The frequency and intensity of heat waves are predicted to increase in the future. We investigated whether heat waves of different severities would have the same impact as a constant increase in temperature with the same heat sum, and whether elevated [CO2] would mitigate, and soil drought would exacerbate, plant response to severe heat. We measured gas exchange and biomass yield of Quercus rubra L. seedlings grown in pots in climate-controlled chambers at a field site near Athens GA.  Treatments consisted of ambient or elevated [CO2] (380 or 700 μmol CO2 mol-1) and four temperature treatments: ambient (+0°C), ambient +3°C, moderate heat wave (+6°C), or severe heat wave (+12°C).  Heat wave treatments were applied as a week-long heat wave every other week of +6°C, or every fourth week of +12°C throughout the growing season.
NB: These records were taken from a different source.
(* ===== verification/ServerOk.v ===== *)
(** * The manager as a whole

    The request thread, the fault thread and the core thread share the state
    [srv].  An [event] is what one of them does between two points where it
    holds no lock: handle a message, handle a notification of the kernel, run a
    round of [core_loop].  [reachable] are the states that sequences of events
    lead to; in every such state the invariants hold, and every event that the
    protocol permits runs to its end. *)

From S2P Require Import Prelude Fifo Ring F64 ProcList Types Hotness Mm MmAsync Ucm Process Telem Migrate Qos Inv UcmWp AsyncOk TableOk AllocOk RequestOk InitOk ProcessOk TelemOk MigrateOk MigrateRun EpochOk EvolveOk Ipc IpcOk FaultOk.

(** ** A round of the core loop *)
Section round.
Context (writeprotect : Z → Z → Z → bool → ioctl_result) (is_process_alive : Z → bool).
Context (Hwp : ∀ uffd va len b, writeprotect uffd va len b ≠ IOCTL_FAILED).

(** The frees of the processes that have died have been carried out. *)
Definition prune_permitted (s : ucm) : Prop :=
  ∀ p r, u_procs s !! p = Some r → is_process_alive (pr_pid r) = false →
    ring_buf_empty (mm_free_page_ring (pr_mm r)) = true.

Definition telem_permitted (ps : list perf_event_mmap_page) : Prop :=
  Forall perf_ok ps ∧ Z.of_nat (length ps) ≤ HEMEM_NCORES - (LAST_HEMEM_THREAD + 1).
(* ===== verification/AppOk.v ===== *)
(** * The library and the manager together

    [hemem_mmap_impl] run against the manager: the range it returns is backed
    by pages of the manager, the application maps each of them to the frame
    that the page tables say, the memory reads as zero, and nothing else has
    changed.  [hemem_munmap_impl] gives all of it back.  A remap request has on
    the application the effect that the manager counts on. *)

From S2P Require Import Prelude Fifo Ring F64 ProcList Types Hotness Mm MmAsync Ucm Process Telem Migrate Inv UcmWp AsyncOk TableOk AllocOk RequestOk ProcessOk TelemOk MigrateOk MigrateRun EpochOk EvolveOk Ipc IpcOk App.

(** A computation in the middle of a sequence. *)
Lemma wp_then {S X Y Z} (m : M S X) (c : X → M S unit) (f : X → M S Y) (k : Y → M S Z) P Q s :
  wp (x ← m; c x;; f x) P s → (∀ y s', P y s' → wp (k y) Q s') →
  wp (x ← m; c x;; y ← f x; k y) Q s.
Proof.
  unfold wp, mbind, M_bind. intros H Hk. destruct (m s) as [x s1|]; [|done].
  destruct (c x s1) as [[] s2|]; [|done]. destruct (f x s2) as [y s3|]; [|done]. by apply (Hk y).
Qed.

(** ** The address spaces are not part of the manager's invariant *)
Lemma sound_app L K s A R m : sound L K s A R → sound L K (s <| u_app := m |>) A R.
Proof. intros [HI HM [Hi Ht Hl]]. split; [by eapply inv_frame|by eapply mgr_view|]. by split. Qed.
(** C37: messages about a process that is not known.  A request to allocate or
    to free is refused and changes nothing; one to remove the process is
    answered with success and changes nothing; one to record its descriptor is
    refused, but the descriptor leaves the set that is polled for requests. *)
Theorem unknown_process_answered sv fd pid addr len fixed :
  reach sv → u_proc_map (sv_ucm sv) !! pid = None →
  let serve := process_msg alloc_mode map_nspid_to_pid fd in
  serve (AllocSpace (AllocRequest pid addr len fixed)) sv = Ok [(MsgHeader FAILED pid ALLOC_SPACE, [])] sv ∧
  serve (FreeSpace pid addr len) sv = Ok [(MsgHeader FAILED pid FREE_SPACE, [])] sv ∧
  serve (RemoveProcess pid) sv = Ok [(MsgHeader SUCCESS pid REMOVE_PROCESS, [])] sv ∧
  serve (RecordRemapFd pid) sv =
    Ok [(MsgHeader FAILED pid RECORD_REMAP_FD, [])] (sv <| request_epoll ::= λ e, e ∖ {[ fd ]} |>).
Proof using Hk Ht.
  intros Hsv Hp. destruct (reachable_ok _ _ _ _ _ _ _ Hk _ _ _ _ sv Ht Hsv) as (L&A&R&[[_ HM _] _]).
  assert (find_process pid (sv_ucm sv) = Ok None (sv_ucm sv)) as Hf.
  { pose proof (wp_find_process (sv_ucm sv) L ∅ HM pid (λ o s, o = None ∧ s = sv_ucm sv)) as Hw.
    unfold wp in Hw. rewrite Hp in Hw. specialize (Hw (conj eq_refl eq_refl)).
    destruct (find_process pid (sv_ucm sv)) as [o s|]; [|done]. by destruct Hw as [-> ->]. }
  intros serve. unfold serve, process_msg, ipc_handle_alloc_space, ipc_handle_free_space, ipc_handle_remove_process,
    ipc_handle_get_process_remap_fd, modify, zoom, mbind, M_bind. cbn [al_pid].
  rewrite Hf. unfold mret, M_ret. by destruct sv.
Qed.

(** C17: the response fits its buffer.  For every permitted message, each
    response is at most as long as the buffer that [process_msg] provides,
    whose length it computes from the request before anything is allocated. *)
Theorem response_fits_buffer sv fd msg :
  reach sv → permitted map_nspid_to_pid sv msg →
  ∃ resps sv', process_msg alloc_mode map_nspid_to_pid fd msg sv = Ok resps sv' ∧ Forall (λ resp, msg_size resp ≤ send_buf_len msg) resps.
Proof using Hk Ht.
  intros Hsv Hp. destruct (served sv fd msg Hsv Hp) as (resps&sv'&Hrun&Ha). exists resps, sv'. split; [done|].
  destruct msg as [q|pid addr len|q uffd|pid|pid|]; cbn [answered] in Ha; [| | | | |done].
  - destruct Ha as (resp&->&Ha). apply Forall_singleton. unfold alloc_answer in Ha.
    destruct (u_proc_map (sv_ucm sv) !! al_pid q) as [p|] eqn:Hq.
    2: { rewrite Ha. apply bare_response_fits. }
    destruct Ha as (Hs&[Hlen _]&_). pose proof (Hp p) as Hpp.
    destruct (reachable_ok _ _ _ _ _ _ _ Hk _ _ _ _ sv Ht Hsv) as (L&A&R&[[_ HM _] _]).
    apply (M_map HM) in Hq as Hq'. destruct Hq' as (_&r&Hr&_).
    destruct (Hpp r Hq Hr) as [(_&_&Hl&_) _]. rewrite page_count_split in Hlen by done.
    unfold msg_size, send_buf_len. rewrite Hs, Hlen. cbn [h_operation]. cbv zeta.
    generalize (sizeof_alloc_response + sizeof_hemem_page_app *
      (al_length q / HUGEPAGE_SIZE + if al_length q mod HUGEPAGE_SIZE =? 0 then 0 else 1)).
    intros n. destruct (Z.ltb_spec MAX_SIZE n); lia.
  - destruct Ha as (resp&->&Ha). apply Forall_singleton. unfold free_answer in Ha.
    destruct (u_proc_map (sv_ucm sv) !! pid); [destruct Ha as [-> _]|subst resp]; apply bare_response_fits.
  - destruct Ha as [-> _]. apply Forall_cons. split; [|apply Forall_singleton]; apply bare_response_fits.
  - destruct Ha as [-> _]. apply Forall_singleton, bare_response_fits.
  - destruct Ha as (_&resp&->&Ha). apply Forall_singleton.
    destruct (u_proc_map (sv_ucm sv) !! pid); [destruct Ha as [-> _]|subst resp]; apply bare_response_fits.
Qed.
Lemma wp_range_body m0 a n S start size c m :
  size ≤ 64 * n → range_inv m0 a n S start size c m →
  wp (range_body op c) (λ r m', match r with
    | inl c' => range_inv m0 a n S start size c' m' ∧
        (Z.to_nat (a + size / 64 - c'.1.1.1) < Z.to_nat (a + size / 64 - c.1.1.1))%nat
    | inr (p, nr, mask) => m' = m ∧ ∃ bits, c = (p, nr, bits, mask) ∧ nr < bits
    end) m.
Proof using Hop.
  intros Hsn (k&pos&mask&->&Hk&Hpos&Hss&Hmw&Hmb&HR&Hf). unfold range_body.
  destruct (Z.leb_spec 0 (size - pos - (64 * (k + 1) - pos))).
  2: { apply wp_ret. split; [done|]. eexists. split; [done|]. lia. }
  destruct (represents_word _ _ _ _ k HR) as (v&Hv&Hwv&_); [lia|].
  wp_step. eapply wp_load; [done|]. wp_step. apply wp_put; [by exists v|]. apply wp_ret. cbn [fst].
  split; [|assert (k + 1 ≤ size / 64) by (apply Z.div_le_lower_bound; lia); lia].
  exists (k + 1), (64 * (k + 1)), (all_ones 64). unfold BITS_PER_LONG. split_and!; [|lia..|by apply word_all_ones| | |].
  - tuple_eq.
  - intros j Hj. rewrite testbit_all_ones, (proj2 (Z.ltb_lt j 64)) by lia. lia.
  - apply (represents_masked _ _ _ _ _ pos _ k v mask); [done|lia..|done|done|].
    intros j Hj. rewrite Hmb by done. lia.
  - eapply frame_trans; [done|]. apply frame_put. lia.
Qed.
Lemma wp_nonideal s s0 t T n arr b (c m : bool) :
  tables s = <[t := T <| nonideal_items := n |>]> (tables s0) → 0 ≤ b < arr_len arr →
  wp (if c then
        store tables t (λ T, T <| nonideal_items ::= λ n, u32 (n + 1) |>);;
        if m then arr_put arr b (λ b, b <| expand_mult ::= λ n, u32 (n + 1) |>) else mret arr
      else mret arr)
    (λ arr' s', handles s' = handles s ∧ fields s' = fields s ∧
      (∃ n', tables s' = <[t := T <| nonideal_items := n' |>]> (tables s0)) ∧
      arr_len arr' = arr_len arr ∧
      ∀ b', hh_head (cell arr' b') = hh_head (cell arr b') ∧ b_count (cell arr' b') = b_count (cell arr b')) s.
Proof.
  intros Ht Hb. destruct c; [|wp_step; naive_solver].
  wp_step. eapply wp_store; [rewrite Ht; apply lookup_insert_eq|].
  assert (∃ n', <[t := T <| nonideal_items := n |> <| nonideal_items ::= λ n, u32 (n + 1) |>]> (tables s) =
                <[t := T <| nonideal_items := n' |>]> (tables s0)) as Hn'.
  { exists (u32 (n + 1)). rewrite Ht, insert_insert_eq. by destruct T. }
  destruct m; [apply wp_arr_put; [done|]|wp_step]; rec_simpl; split_and!; try done.
  intros b'. rewrite cell_insert. case_decide; subst; by rec_simpl.
Qed.
(* ===== verification/UthashOps.v ===== *)
(** * Additions to a hash table

    [HASH_ADD] appends an element to the sequence of a table, with the key it
    has at that time, makes the table when it is the first, and expands the
    buckets when its chain is full. *)

From S2P Require Import Prelude Links Uthash UthashOk.

Section ops.
Context (HASH_FCN : list Z → Z).
Abbreviation table_ok := (table_ok HASH_FCN).
Abbreviation rep := (rep HASH_FCN).
Abbreviation holds := (holds HASH_FCN).

Lemma table_ok_core s s' t T T' I :
  table_ok s t T I → core <$> handles s' = core <$> handles s → fields s' = fields s →
  tables s' !! t = Some T' → num_items T' = num_items T → t_tail T' = t_tail T →
  num_buckets T' = num_buckets T → log2_num_buckets T' = log2_num_buckets T →
  arr_len (t_buckets T') = arr_len (t_buckets T) →
  table_ok s' t T' I.
Proof.
  intros Hr Hc Hf HT Hi Htl Hn Hlg Ha. split.
  - done.
  - eapply linked_ext; [apply Hr|]. intros x _. by apply app_link_core.
  - apply Hr.
  - rewrite Htl. apply Hr.
  - rewrite Hi. apply Hr.
  - apply Hr.
  - rewrite Hn, Hlg, Ha. apply Hr.
  - intros x k Hk. destruct (rp_handle _ _ _ _ _ Hr x k Hk) as (h&Hh&Ht&Hkey&Hkl&Hv).
    destruct (core_lookup _ _ _ _ Hc Hh) as (h'&Hh'&Hch). exists h'. destruct h, h'. by simplify_eq/=.
  - rewrite Hf. apply Hr.
Qed.

(** [x] appended to the sequence of a table, or alone in a new one. *)
Lemma table_ok_append s s' t T T' I B x k hx :
  rep s t T I B → x ∉ I.*1 → I ≠ [] → Z.of_nat (S (length I)) < 2 ^ 32 →
  tables s' !! t = Some T' → t_tail T' = Some x → num_items T' = num_items T + 1 →
  num_buckets T' = num_buckets T → log2_num_buckets T' = log2_num_buckets T →
  t_buckets T' = t_buckets T → fields s' = fields s →
  handles s' !! x = Some hx → h_tbl hx = Some t → h_key hx = Some x →
  h_keylen hx = Z.of_nat (length k) → h_hashv hx = HASH_FCN k →
  h_prev hx = last I.*1 → h_next hx = None →
  (∀ y, y ≠ x → handles s' !! y =
     (λ h, if decide (last I.*1 = Some y) then h <| h_next := Some x |> else h) <$> handles s !! y) →
  (∃ bytes, fields s !! x = Some bytes ∧ (length k ≤ length bytes)%nat) →
  table_ok s' t T' (I ++ [(x, k)]) ∧ buckets_ok s' (t_buckets T') B.
Proof.
  intros Hr Hx HI Hlen HT' Htl Hit Hn Hlg Hbk Hf Hhx Ht Hkey Hkl Hv Hp Hnx Hy Hfx.
  assert (∀ y, y ∈ I.*1 → y ≠ x) as Hne by (intros y Hyi ->; done).
  split.
  - split.
    + done.
    + rewrite fmap_app. simpl. apply (linked_splice (app_link s) _ I.*1 x []).
      * rewrite app_nil_r. apply Hr.
      * rewrite app_nil_r. apply Hr.
      * by rewrite app_nil_r.
      * unfold app_link. rewrite Hhx. simpl. by rewrite Hp, Hnx.
      * intros y p n Hyi Hl. rewrite app_nil_r in Hyi. unfold app_link in *.
        rewrite Hy by auto. destruct (handles s !! y) as [h|]; [|done]. simplify_eq/=. by case_decide.
    + rewrite fmap_app, NoDup_app. simpl. split; [apply Hr|]. split; [set_solver|apply NoDup_singleton].
    + rewrite fmap_app. simpl. by rewrite last_snoc.
    + rewrite Hit, (rp_items _ _ _ _ _ (rp_base _ _ _ _ _ _ Hr)), length_app. simpl. lia.
    + rewrite length_app. simpl. lia.
    + rewrite Hn, Hlg, Hbk. apply Hr.
    + intros y k' [Hin|[= -> ->]%list_elem_of_singleton]%elem_of_app; [|eauto 10].
      destruct (rp_handle _ _ _ _ _ (rp_base _ _ _ _ _ _ Hr) y k' Hin) as (h&Hh&?&?&?&?).
      assert (y ≠ x) by (apply Hne, list_elem_of_fmap; by exists (y, k')).
      rewrite Hy, Hh by done. eexists. split; [done|]. by case_decide.
    + intros y k' [Hin|[= -> ->]%list_elem_of_singleton]%elem_of_app; rewrite Hf; [|done].
      by apply Hr.
  - rewrite Hbk. eapply (buckets_ext s); [apply Hr| |done..].
    intros b y Hyb. unfold bkt_link. rewrite Hy; [by destruct (handles s !! y); [simpl; case_decide|]|].
    apply Hne. by eapply rep_chains.
Qed.
(** An item dies. *)
Lemma log_inv_dies s g X ia p h x it it' :
  log_inv s g X → g_role g p = InLog ia → headers s !! p = Some h → x ∈ g_log g p →
  mem s !! x = Some it → it_refcount it ≠ 0 → it_refcount it' = 0 →
  block_size it' = block_size it → (item_ok it → item_ok it') →
  sg_freed h + block_size it ≤ segsize ∧
  log_inv (s <| mem := <[x := it']> (mem s) |>
    <| headers := <[p := h <| sg_freed := sg_freed h + block_size it |>]> (headers s) |>) g X.
Proof using Hgood.
  intros Hl Hp Hh Hx Hit Hne Hz Hb Hok.
  destruct (lv_log _ _ _ Hl ia p h Hp Hh) as [(e&Ht&He&Hf&Hd) Ho Hi Hits].
  destruct (lv_index _ _ _ Hl p h Hh) as (_&_&_&_&Hsz).
  assert (tiles (<[x := it']> (mem s)) (sg_data h) (g_log g p) e) as Ht'.
  { eapply tiles_ext; [done|]. intros y i Hy Hy'. destruct (decide (x = y)) as [<-|].
    - exists it'. rewrite lookup_insert_eq. naive_solver.
    - exists i. by rewrite lookup_insert_ne. }
  pose proof (dead_insert (mem s) (g_log g p) x it it' (tiles_nodup _ _ _ _ Ht) Hx Hit Hne Hz Hb) as Hdi.
  pose proof (dead_le _ _ _ _ Ht') as Hle. split; [lia|].
  eapply log_inv_change; [done| |].
  - split; rec_simpl; try done. intros q. destruct (decide (p = q)) as [<-|Hpq].
    + by rewrite lookup_insert_eq, Hh.
    + by rewrite lookup_insert_ne.
  - rec_simpl. intros q h1 h2 Hh1 Hh2. destruct (decide (p = q)) as [<-|Hpq].
    + rewrite lookup_insert_eq in Hh2. injection Hh2 as <-. rewrite Hh in Hh1. injection Hh1 as <-.
      rewrite Hp. split_and!; [done| |naive_solver]. intros _ _. split; rec_simpl; try done.
      * exists e. split_and!; [done|lia|lia|done|]. rewrite Hdi. lia.
      * intros y i Hy. destruct (decide (x = y)) as [<-|].
        -- rewrite lookup_insert_eq. intros [= <-] HX. apply Hok. by eapply Hits.
        -- rewrite lookup_insert_ne by done. by apply Hits.
    + rewrite lookup_insert_ne in Hh2 by done. rewrite Hh1 in Hh2. injection Hh2 as <-.
      split_and!; [done| |by intros ?; eapply lv_new]. intros ia' Hq. eapply seg_ok_mem; [by eapply lv_log|].
      intros y i Hy Hy'. exists i. rewrite lookup_insert_ne; [done|]. intros <-.
      apply Hpq. by eapply log_unique.
Qed.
This schedule yielded the same heat sum and average temperature for all three elevated temperature treatments for each four week period, and for the entire growing season.  Half of the seedlings in each treatment combination were well-watered and half were grown under low soil moisture.

Results/Conclusions

In ambient [CO2], well-watered plants had significantly less biomass when exposed to either the +6oC or +12oC heat waves compared to a constant +3oC increase, or ambient, temperatures.  The trend was the same for plants in the low water treatment, but was not statistically significant.  In all temperature x [CO2] treatment combinations the low-water treatment substantially reduced biomass compared to the well-watered treatment.  Under well-watered conditions biomass accumulation in elevated [CO2] was generally higher than under ambient [CO2], and significant differences among temperature treatments were absent.  Biomass accumulation under elevated [CO2] was lower in the low-water treatment compared to the well-watered treatment, and also higher than in those treatments under ambient [CO2].  Heat waves significantly reduced afternoon net photosynthesis (Anet), but not morning Anet. Elevated [CO2] increased Anet but did not completely mitigate effects of heat and drought stress on instantaneous performance. Low soil moisture significantly reduced Anet outside of the heat wave treatments, and diminished the heat wave-induced Anet decrease in both [CO2] treatments.  We conclude that a) heat waves produced more stress than the same amount of heat applied uniformly and b) elevated [CO2] mitigated many of the negative effects of the heat waves.